On to slide eight, to discuss our progress against our value creation roadmap.
Our team continues to do an outstanding job executing on the priorities laid out on this slide. This is evidenced by the strong financial performance we have delivered throughout the year. In fact, I just came back from a visit to our operations in Mexico, where we are operating at best-in-class quality levels and where our teams are taking continuous improvement to a whole new level. dozens of master black belts, black belts and green belts, solving problems and delivering exciting bottom line savings. A case in point, our oldest plant in Mexico recently received a quality award from Nissan and was named GM supplier of the year. We are very proud of their achievements. Equally important is the commercial discipline we have instituted throughout the company.
This is not a priority of our sales team only. It is the priority of the entire organization.
Teaming up with customers on cost reduction ideas as well as collaborating on cost recovery dialogues.
Here, we have made very good progress. In terms of profitable growth, our portfolio continues to play out.
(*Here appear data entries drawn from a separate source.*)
(* ===== verification/RoleConfig.v ===== *)
(** * Role configuration: [internal/common/role_config.go] and [affinity.go]

    The defaults of a role, their merge into the configuration of a role group,
    the resources of a container and the affinity of its pods. *)

From S2P Require Import Prelude GoStd GoXml Api.

Section with_platform.
Context {P : Platform}.

(** ** affinity.go *)

Record PodAffinity := {
  affinityRequired : bool;
  anti : bool;
  weight : Z;
  labels : gmap string string;
}.

Definition NewPodAffinity (ls : gmap string string) (required anti_ : bool) : PodAffinity :=
  {| affinityRequired := required; anti := anti_; weight := 0; labels := ls |}.

Definition Weight (w : Z) (p : PodAffinity) : PodAffinity :=
  {| affinityRequired := affinityRequired p; anti := anti p; weight := w; labels := labels p |}.

Record PodAffinityTerm := { MatchLabels : gmap string string; TopologyKey : string }.
Record WeightedPodAffinityTerm := { term_Weight : Z; term : PodAffinityTerm }.

(** The required and the preferred terms of a [corev1.PodAffinity] or
    [PodAntiAffinity]. *)
Record AffinityTerms := {
  Required : list PodAffinityTerm;
  Preferred : list WeightedPodAffinityTerm;
}.

Record Affinity := { af_PodAffinity : AffinityTerms; af_PodAntiAffinity : AffinityTerms }.

Record AffinityBuilder := { ab_PodAffinity : list PodAffinity }.

Definition NewAffinityBuilder (podAffinity : list PodAffinity) : AffinityBuilder :=
  {| ab_PodAffinity := podAffinity |}.

Definition AddPodAffinity (a : AffinityBuilder) (podAffinity : PodAffinity) : AffinityBuilder :=
  {| ab_PodAffinity := ab_PodAffinity a ++ [podAffinity] |}.

Definition add_required (t : AffinityTerms) (x : PodAffinityTerm) : AffinityTerms :=
  {| Required := Required t ++ [x]; Preferred := Preferred t |}.

Definition add_preferred (t : AffinityTerms) (x : WeightedPodAffinityTerm) : AffinityTerms :=
  {| Required := Required t; Preferred := Preferred t ++ [x] |}.

(** The body of the loop of [buildPodAffinity]; [pa] is a copy, so the weight
    set in it stays local. *)
Definition affinity_step (st : AffinityTerms * AffinityTerms) (pa : PodAffinity)
    : AffinityTerms * AffinityTerms :=
  let t := {| MatchLabels := labels pa; TopologyKey := LabelHostname |} in
  if affinityRequired pa then
    if anti pa then (st.1, add_required st.2 t) else (add_required st.1 t, st.2)
  else
    let w := if decide (weight pa = 0%Z) then DefaultHardPodAffinitySymmetricWeight
             else weight pa in
    let wt := {| term_Weight := w; term := t |} in
    if anti pa then (st.1, add_preferred st.2 wt) else (add_preferred st.1 wt, st.2).

Definition no_terms : AffinityTerms := {| Required := []; Preferred := [] |}.

Definition buildPodAffinity (a : AffinityBuilder) : AffinityTerms * AffinityTerms :=
  foldl affinity_step (no_terms, no_terms) (ab_PodAffinity a).

Definition Affinity_Build (a : AffinityBuilder) : Affinity :=
  let '(podAffinity, podAntiAffinity) := buildPodAffinity a in
  {| af_PodAffinity := podAffinity; af_PodAntiAffinity := podAntiAffinity |}.

(** [AffinityDefault] of [util.go]. *)
Definition AffinityDefault (role : Role) (crName : string) : Affinity :=
  {| af_PodAffinity :=
       {| Required := [];
          Preferred := [ {| term_Weight := 20;
                            term := {| MatchLabels := {[LabelCrName := crName]};
                                       TopologyKey := LabelHostname |} |} ] |};
     af_PodAntiAffinity :=
       {| Required := [];
          Preferred := [ {| term_Weight := 70;
                            term := {| MatchLabels := <[LabelCrName := crName]>
                                                      {[LabelComponent := role]};
                                       TopologyKey := LabelHostname |} |} ] |} |}.

(** ** role_config.go *)

(** [time.Minute], in nanoseconds. *)
Definition Minute : Z := 60000000000.

Record GeneralNodeConfig := { gen_Affinity : AffinityBuilder; gracefulShutdownTimeout : Z }.

Record RoleNodeConfig := {
  resources : ResourcesSpec;
  listenerClass : string;
  common : GeneralNodeConfig;
}.

Definition parseQuantity (q : string) : Quantity := MustParse q.

(** The quantities of the four cases, in the order CPU minimum and maximum,
    memory, storage. *)
Definition GetContainerResource (role : Role) : outcome ResourcesSpec :=
  let spec cpuMin cpuMax memoryLimit storage :=
    {| CPU := Some {| Min := parseQuantity cpuMin; Max := parseQuantity cpuMax |};
       Memory := Some {| Limit := parseQuantity memoryLimit |};
       Storage := Some {| Capacity := parseQuantity storage |} |} in
  if decide (role = NameNodeRole) then Ret (spec "300m" "1000m" "1024Mi" "1Gi")
  else if decide (role = DataNodeRole) then Ret (spec "100m" "400m" "512Mi" "2Gi")
  else if decide (role = JournalNodeRole) then Ret (spec "100m" "400m" "512Mi" "1Gi")
  else Panic ("unsupported role: " +:+ role).

Definition newDefaultResourceSpec (role : Role) : outcome ResourcesSpec :=
  GetContainerResource role.

Definition DefaultNodeConfig (clusterName : string) (role : Role) (lc : string) (timeout : Z)
    : outcome RoleNodeConfig :=
  rs ← newDefaultResourceSpec role;
  Ret {| resources := rs;
         listenerClass := lc;
         common :=
           {| gen_Affinity :=
                {| ab_PodAffinity :=
                     [ Weight 20 (NewPodAffinity {[LabelCrName := clusterName]} false false);
                       Weight 70 (NewPodAffinity (<[LabelCrName := clusterName]>
                                                  {[LabelComponent := role]}) false true) ] |};
              gracefulShutdownTimeout := timeout |} |}.

Definition DefaultNameNodeConfig (clusterName : string) : outcome RoleNodeConfig :=
  DefaultNodeConfig clusterName NameNodeRole ClusterInternal (15 * Minute).

Definition DefaultDataNodeConfig (clusterName : string) : outcome RoleNodeConfig :=
  DefaultNodeConfig clusterName DataNodeRole ClusterInternal (30 * Minute).

Definition DefaultJournalNodeConfig (clusterName : string) : outcome RoleNodeConfig :=
  DefaultNodeConfig clusterName JournalNodeRole "" (15 * Minute).

Definition DefaultRoleConfig (clusterName : string) (role : Role) : outcome RoleNodeConfig :=
  if decide (role = NameNodeRole) then DefaultNameNodeConfig clusterName
  else if decide (role = DataNodeRole) then DefaultDataNodeConfig clusterName
  else if decide (role = JournalNodeRole) then DefaultJournalNodeConfig clusterName
  else Panic ("unsupported role: " +:+ role).

(** The resources part of [MergeDefaultConfig]. When the user gives CPU or
    memory, the user's own object is updated; when the user gives neither, a
    fresh one replaces it. *)
Definition merge_resources (defaults : ResourcesSpec) (mergedResources : option ResourcesSpec)
    : ResourcesSpec :=
  match mergedResources with
  | None => defaults
  | Some m =>
      let res :=
        match CPU m, Memory m with
        | None, None => {| CPU := None; Memory := None; Storage := None |}
        | _, _ =>
            {| CPU := match CPU m with
                      | None => CPU defaults
                      | Some c => if IsZero (Max c) && IsZero (Min c) then None else Some c
                      end;
               Memory := match Memory m with
                         | None => Memory defaults
                         | Some mem => if IsZero (Limit mem) then None else Some mem
                         end;
               Storage := Storage m |}
        end in
      match Storage m with
      | None => {| CPU := CPU res; Memory := Memory res; Storage := Storage defaults |}
      | Some _ => res
      end
  end.

Definition MergeDefaultConfig (n : RoleNodeConfig) (mergedCfg : ConfigSpec) : ConfigSpec :=
  let rg := default {| Resources := None; Logging := None |} (cs_RoleGroupConfigSpec mergedCfg) in
  {| cs_RoleGroupConfigSpec :=
       Some {| Resources := Some (merge_resources (resources n) (Resources rg));
               Logging := Logging rg |};
     ListenerClass :=
       match ListenerClass mergedCfg with
       | None => if decide (listenerClass n = "") then None else Some (listenerClass n)
       | Some lc => Some lc
       end |}.

(** ** [ConvertToResourceRequirements] of util.go *)

(** A nil list and an empty list of resources are one value. *)
Record ResourceRequirements := {
  Requests : gmap string Quantity;
  Limits : gmap string Quantity;
}.

Definition set_unless_zero (k : string) (q : option Quantity) (m : gmap string Quantity)
    : gmap string Quantity :=
  match q with
  | Some v => if IsZero v then m else <[k := v]> m
  | None => m
  end.

Definition ConvertToResourceRequirements (rs : option ResourcesSpec)
    : option ResourceRequirements :=
  match rs with
  | None => None
  | Some r =>
      Some {| Requests := set_unless_zero "memory" (Limit <$> Memory r)
                            (set_unless_zero "cpu" (Min <$> CPU r) ∅);
              Limits := set_unless_zero "memory" (Limit <$> Memory r)
                          (set_unless_zero "cpu" (Max <$> CPU r) ∅) |}
  end.

End with_platform.

(** ** Claims *)

(** The affinity that the default configuration of a role builds is the one
    [AffinityDefault] gives for the role: pods near the cluster with weight 20,
    pods of the same role apart with weight 70, nothing required. *)
Theorem default_affinity_agrees {P : Platform} clusterName role n :
  DefaultRoleConfig clusterName role = Ret n →
  Affinity_Build (gen_Affinity (common n)) = AffinityDefault role clusterName.
Proof.
  unfold DefaultRoleConfig, DefaultNameNodeConfig, DefaultDataNodeConfig, DefaultJournalNodeConfig,
    DefaultNodeConfig, newDefaultResourceSpec, GetContainerResource.
  intros H. repeat case_decide; simplify_eq; simpl in H; simplify_eq; done.
Qed.

(** [buildPodAffinity] loses no affinity and keeps the order: the terms of
    each of the four lists are those of the affinities of its kind, and a
    preferred affinity without a weight gets the default weight. *)
Theorem build_pod_affinity_spec {P : Platform} a :
  let part (req an : bool) :=
    filter (λ p, affinityRequired p = req ∧ anti p = an) (ab_PodAffinity a) in
  let t p := {| MatchLabels := labels p; TopologyKey := LabelHostname |} in
  let wt p := {| term_Weight := if decide (weight p = 0%Z) then DefaultHardPodAffinitySymmetricWeight
                                else weight p; term := t p |} in
  Affinity_Build a
  = {| af_PodAffinity := {| Required := map t (part true false);
                            Preferred := map wt (part false false) |};
       af_PodAntiAffinity := {| Required := map t (part true true);
                                Preferred := map wt (part false true) |} |}.
Proof.
  unfold Affinity_Build, buildPodAffinity. destruct a as [l]. simpl.
  induction l as [|p l IH] using rev_ind; [done|].
  rewrite foldl_app. simpl. destruct (foldl affinity_step (no_terms, no_terms) l) as [pa paa].
  injection IH as -> ->. rewrite !filter_app.
  unfold affinity_step. destruct (affinityRequired p) eqn:Hr, (anti p) eqn:Ha; simpl;
    rewrite !filter_cons, !filter_nil, Hr, Ha; simpl;
    unfold add_required, add_preferred; simpl; rewrite !map_app, ?app_nil_r; simpl; done.
Qed.

(** [ConvertToResourceRequirements] asks for the memory limit and the CPU
    minimum, limits to the memory limit and the CPU maximum, and never sets a
    quantity that is zero. *)
Theorem resource_requirements_nonzero {P : Platform} rs req :
  ConvertToResourceRequirements (Some rs) = Some req →
  Requests req !! "memory" = Limits req !! "memory" ∧
  map_Forall (λ _ q, IsZero q = false) (Requests req) ∧
  map_Forall (λ _ q, IsZero q = false) (Limits req) ∧
  (∀ c, CPU rs = Some c → IsZero (Min c) = false → Requests req !! "cpu" = Some (Min c)) ∧
  (∀ c, CPU rs = Some c → IsZero (Max c) = false → Limits req !! "cpu" = Some (Max c)) ∧
  (∀ m, Memory rs = Some m → IsZero (Limit m) = false → Limits req !! "memory" = Some (Limit m)).
Proof.
  assert (Hset : ∀ k q m, map_Forall (λ _ q, IsZero q = false) m →
    map_Forall (λ _ q, IsZero q = false) (set_unless_zero k q m)).
  { intros k [q|] m Hm; simpl; [|done]. destruct (IsZero q) eqn:Hz; [done|].
    by apply map_Forall_insert_2. }
  intros [= <-]. simpl. repeat split; [|repeat apply Hset; apply map_Forall_empty..| | |].
  - destruct (Memory rs) as [m|]; simpl; [destruct (IsZero (Limit m)); simpl|];
      rewrite ?lookup_insert_eq; try done;
      destruct (CPU rs) as [c|]; simpl; try done;
      destruct (IsZero (Min c)), (IsZero (Max c)); simpl;
      rewrite ?lookup_insert_ne by done; rewrite ?lookup_empty; done.
  - intros c Hc Hz. rewrite Hc. simpl. rewrite Hz.
    destruct (Memory rs) as [m|]; simpl; [destruct (IsZero (Limit m))|];
      rewrite ?lookup_insert_ne by done; by rewrite lookup_insert_eq.
  - intros c Hc Hz. rewrite Hc. simpl. rewrite Hz.
    destruct (Memory rs) as [m|]; simpl; [destruct (IsZero (Limit m))|];
      rewrite ?lookup_insert_ne by done; by rewrite lookup_insert_eq.
  - intros m Hm Hz. rewrite Hm. simpl. rewrite Hz. by rewrite lookup_insert_eq.
Qed.

(** ** Witnesses *)

Lemma default_affinity_agrees_witness :
  ∃ n, DefaultRoleConfig (P := sample_platform) "simple-hdfs" JournalNodeRole = Ret n ∧
    Affinity_Build (P := sample_platform) (gen_Affinity (common (P := sample_platform) n))
    = AffinityDefault (P := sample_platform) JournalNodeRole "simple-hdfs".
Proof.
  eexists. split; [reflexivity|].
  apply (@default_affinity_agrees sample_platform). reflexivity.
Defined.

Lemma resource_requirements_nonzero_witness :
  let rs : ResourcesSpec (P := sample_platform) :=
    {| CPU := Some {| Min := "0" : Quantity (Platform := sample_platform); Max := "400m" |};
       Memory := Some {| Limit := "512Mi" : Quantity (Platform := sample_platform) |};
       Storage := None |} in
  ∃ req, ConvertToResourceRequirements (Some rs) = Some req ∧
    Requests req !! "memory" = Limits req !! "memory".
Proof.
  intros rs. eexists. split; [reflexivity|].
  exact (proj1 (@resource_requirements_nonzero sample_platform rs _ eq_refl)).
Defined.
And as I mentioned last time, now more than ever, and it's exciting here, our local-for-local manufacturing footprint continues to be the choice for customers pursuing localization in regions. In fact, just this week, we launched a localization effort in North America of a major program for a European OEM operating in the U.S. Again, another exciting evolution here of the strategic value of our footprint, our in-region footprint. Slide 9 provides a bit more color on the drivers of our long-term content-per-wheel growth. So, adoption of electrification, lightweighting, aerodynamics, and consumer preference for larger wheels with premium finishes continues to accelerate. Case in point, since 2019, we have tripled the number of wheels with lightweighting applications in North America and doubled the same in Europe. Our premium wheel mix grew from 35% in 2019 to 49% now. And in fact, if you look at the wheels larger than 19 inches, that has gone from 19% to 52%. So in total, adoption of these technologies has enabled us to deliver a staggering 30% increase in content per wheel over the last few years. Slide 10 showcases some of our most recent launches, reflecting increasing adoption of our premium offerings among key OEM customers on a wide range of platforms, from traditional internal combustion vehicles to electric vehicles, including the Ford Mach-E and Mercedes G-Class shown on this slide. These product launches continue to reflect the evolution of consumer preference as the market continues to move towards our premium offerings. Turning on to slide 11, which highlights the collective effort of the superior team. These are tangible results. Tangible results of executing our strategic priorities. with unit shipments still historically low compared to pre-COVID levels. We expanded EBITDA margins, net sales per wheel, and content. This demonstrates the agility of our business as we are achieving these results in a volatile market environment and also demonstrates the substantial upside ahead as industry volumes improve.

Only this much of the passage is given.